Among this variety of diseases known to mankind, there are some very special ones known for a long time. There are no medicines and vaccinations helping to deal with them. They can be detected in Egyptian mummies and in the hovel of the poor. Some scientists call them the tool of mother nature in the complex process of natural selection, while others call them the punishment of humanity. However, more often they are called hereditary diseases.
These diseases arise as a result of failure in the process of the formation of the main building unit of every cell in the body - DNA. Generally speaking, hereditary diseases are pathologies that have arisen due to anomalies in the structure of genes and chromosomes. These diseases are transmitted to humans from their parents, the mother and / or father. With these diseases, a person is born, so they are attributed to congenital diseases.
For the most part, heredity is responsible for our health. The genome contains a complete set of information: eye and hair color, body type, blood type, character, habits, predisposition to diseases. From the standpoint of genetics, almost any pathology can be explained. Hereditary metabolic disorders will entail cholelithiasis, hereditary defects of immunity - chronic tonsillitis and bronchitis. However, hereditary is called only a disease that has arisen due to genetic changes and which cannot appear without them.

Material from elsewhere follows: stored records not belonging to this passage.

(** [for i, file_meta in enumerate(files, 1)], from position [i] on;
    [total] is [len(files)]. *)
Fixpoint download_files `{Env} (server : string → Transport) (now : string)
    (total i : Z) (todo : list FileMetadata) (w : World) (r : DatasetResult)
    : World * DatasetResult :=
  match todo with
  | [] => (w, r)
  | f :: todo =>
      let '(w, m, res) := download_object server now w f in
      let r := count_result m res r in
      let w := if (i mod 10 =? 0) || (i =? total) then _save_cache now w else w in
      download_files server now total (i + 1) todo w r
  end.

Definition process_dataset `{Env} (server : string → Transport) (now : string)
    (w : World) (dataset_num : Z) (download : bool) : World * DatasetResult :=
  let '(w, new_files) := discover_dataset_pages server now w dataset_num 1000 in
  let results := mkDatasetResult dataset_num (Z.of_nat (length new_files)) 0 0 0 0 in
  match new_files with
  | [] => (w, results)
  | _ =>
      let '(w, results) :=
        if download
        then download_files server now (Z.of_nat (length new_files)) 1 new_files w results
        else (w, results) in
      (_save_cache now w, results)
  end.

(** The loop of [discover_and_process_all] over the datasets found. *)
Fixpoint process_datasets `{Env} (server : string → Transport) (now : string)
    (download : bool) (datasets : list Z) (w : World) : World * list DatasetResult :=
  match datasets with
  | [] => (w, [])
  | d :: datasets =>
      let '(w, r) := process_dataset server now w d download in
      let '(w, rs) := process_datasets server now download datasets w in
      (w, r :: rs)
  end.
(** The template [<name{new_attrs}>] makes every match end with the new
    id. *)
Lemma sub_new_id : forall r name attrs new_id line line',
  plain new_id ->
  sub 0 r (name ++ with_new_id attrs new_id ++ py ">") line = Some line' ->
  rewritten_to_end_with r (id_tail new_id) line line'.
Proof.
  intros r name attrs new_id line line' Hp H.
  destruct (with_new_id_tail attrs new_id) as [x Hx]. rewrite Hx in H.
  replace (name ++ (x ++ py " id=`" ++ new_id ++ py "`") ++ py ">")
    with ((name ++ x) ++ " "%char :: (py "id=`" ++ new_id ++ py "`>")) in H.
  - apply sub_tail in H; [exact H|].
    repeat apply plain_app; try assumption; apply plain_closed; reflexivity.
  - rewrite <- !app_assoc. simpl. rewrite <- ?app_assoc. reflexivity.
Qed.

Lemma reid_ul_writes : forall p st line st1 line1,
  reid_ul p st line = Some (st1, line1, true) ->
  rewritten_to_end_with (open_tag (py "ul"))
    (id_tail (unique_id p (element_counter st + 1))) line line1
  /\ st1 = ReidState (element_counter st + 1)
                     (Some (unique_id p (element_counter st + 1))) 0 (in_head_section st).
Proof.
  intros p st line st1 line1 H. unfold reid_ul in H.
  destruct (search (open_tag_attrs (py "ul")) line) as [m|]; [|discriminate].
  destruct (sub 0 _ _ line) as [l'|] eqn:E; [|discriminate].
  injection H as <- <-. split; [|reflexivity].
  eapply (sub_new_id _ (py "<ul")); [apply plain_unique_id|exact E].
Qed.

Lemma reid_ul_none : forall p st line st1 line1,
  reid_ul p st line = Some (st1, line1, false) -> st1 = st /\ line1 = line.
Proof.
  intros p st line st1 line1 H. unfold reid_ul in H.
  destruct (search (open_tag_attrs (py "ul")) line) as [m|].
  - destruct (sub 0 _ _ line); discriminate.
  - injection H as <- <-. auto.
Qed.

Lemma reid_li_none : forall p st line st1 line1,
  reid_li p st line = Some (st1, line1, false) -> st1 = st /\ line1 = line.
Proof.
  intros p st line st1 line1 H. unfold reid_li in H.
  destruct (search (open_tag_attrs (py "li")) line) as [m|].
  - destruct (opt_truthy (current_ul_id st)); destruct (sub 0 _ _ line); discriminate.
  - injection H as <- <-. auto.
Qed.

Lemma opt_truthy_unique_id : forall p k, opt_truthy (Some (unique_id p k)) = true.
Proof. reflexivity. Qed.

Lemma reid_li_writes : forall p st line st1 line1,
  ul_id_ok p st ->
  reid_li p st line = Some (st1, line1, true) ->
  match current_ul_id st with
  | Some u =>
      exists k, u = unique_id p k
        /\ rewritten_to_end_with (open_tag (py "li"))
             (id_tail (unique_id p k ++ py "_" ++ str_of_nat (li_counter st + 1)))
             line line1
  | None =>
      rewritten_to_end_with (open_tag (py "li"))
        (id_tail (unique_id p (element_counter st + 1))) line line1
  end.
Proof.
  intros p st line st1 line1 Hok H. unfold reid_li in H. unfold ul_id_ok in Hok.
  destruct (search (open_tag_attrs (py "li")) line) as [m|]; [|discriminate].
  destruct (current_ul_id st) as [u|] eqn:Eu.
  - destruct Hok as [k [_ ->]]. exists k. split; [reflexivity|].
    rewrite opt_truthy_unique_id in H.
    destruct (sub 0 _ _ line) as [l'|] eqn:E; [|discriminate].
    injection H as <- <-.
    eapply (sub_new_id _ (py "<li")); [|exact E].
    repeat apply plain_app;
      first [apply plain_str_of_nat | apply plain_closed; reflexivity].
  - change (opt_truthy None) with false in H. cbv iota in H.
    destruct (sub 0 _ _ line) as [l'|] eqn:E; [|discriminate].
    injection H as <- <-.
    eapply (sub_new_id _ (py "<li")); [apply plain_unique_id|exact E].
Qed.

Hereditary diseases are as old as the world. When studying the mummies of Nefertiti and her blood relatives, the scientists turned their attention to the unnaturally elongated skulls of the representatives of the ruling dynasty. Researchers have made the assumption that the representatives of this dynasty of the pharaohs suffered from Minkowski-Chauffard syndrome. Genetic anomalies that are inherited are not surprising for the representatives of the pharaohs' dynasties - at that time closely related marriages were widespread. And in such a marriage, the child has practically no chance of getting a “damaged” chromosome set from the parents.
Another example of hereditary diseases in crowned families is hemophilia among representatives of the European royal family. The first owner of the gene of this terrible disease is considered the princess of Great Britain, and later the Queen of Germany and Prussia Victoria. Blood coagulation disorder is transmitted through the maternal line, however, only the representatives of the strong half of humanity suffer from this disease. Researchers are still unable to agree on what caused the appearance of the hemophilia gene in Victoria, because before the manifestation of the disease in her two sons and one grandson, signs of this disease were not mentioned in the biography of her ancestors. In all four branches of the royal European dynasties, originating from Victoria, there were men suffering from hemophilia.
All information about a person, from hair color to ear shape, is contained in DNA. In a small cell nucleus, several microns in size, millions of signs are ciphered that distinguish a given human organism from all the others. The "building blocks" of which the twisted DNA strand consists are chromosomes.
Each cell of the human body contains 46 chromosomes - 44 autosomes (not containing sexual characteristics) and 2 sexes. In each pair, one chromosome is transmitted to the child from the mother, and the second from the father. The normal chromosome set of men is usually 46, XY, and women 46, XX.
What is a chromosomal abnormality? First of all, changes in the number of chromosomes, in other words, changes in the number. For plants, doubling and even tripling of the chromosome set leads to improved endurance and fertility. Changing the number of chromosomes in humans is a dangerous mutation. Both an increase and a decrease in quantity leads to serious genetic abnormalities.
In the absence of one of the sex chromosomes in women, the set is 45, X0. With such a deviation is observed sexual infantilism, anomalies in physical development, low dew. This genetic disease is named after the scientists who described it - Shereshevsky-Turner syndrome. When the sex chromosomes become more than the prescribed two (47XXX, 48XXXX, 49XXXX), the carriers of such chromosome sets show anomalies in the development of the musculoskeletal system, underdevelopment of the reproductive system, mental retardation. Increasing the number of sex chromosomes in men is called Klinefelter syndrome. This hereditary disease is characterized by a direct dependence of mental and intellectual development on the number of extra X chromosomes. The more of them, the lower the level of verbal and cognitive abilities.
The autosomes have this ability to fall out or duplicate. The most common triple 21 chromosome. She is responsible for the emergence of perhaps the most well-known genetic disorder - Down syndrome.
Where do these extra chromosomes come from? Genetic anomalies are the result of malfunctions in the process of cell division at an early stage of embryo development. The later the "breakdowns" arise, the less consequences they will bring to their owner. For example, the later the same triple 21 chromosome appears, the more organs will have time to build up normal. These babies have healthy organs, like a mosaic, alternating with patients. “Mosaics” often go to the same class as peers, and apparently, they are no different from them.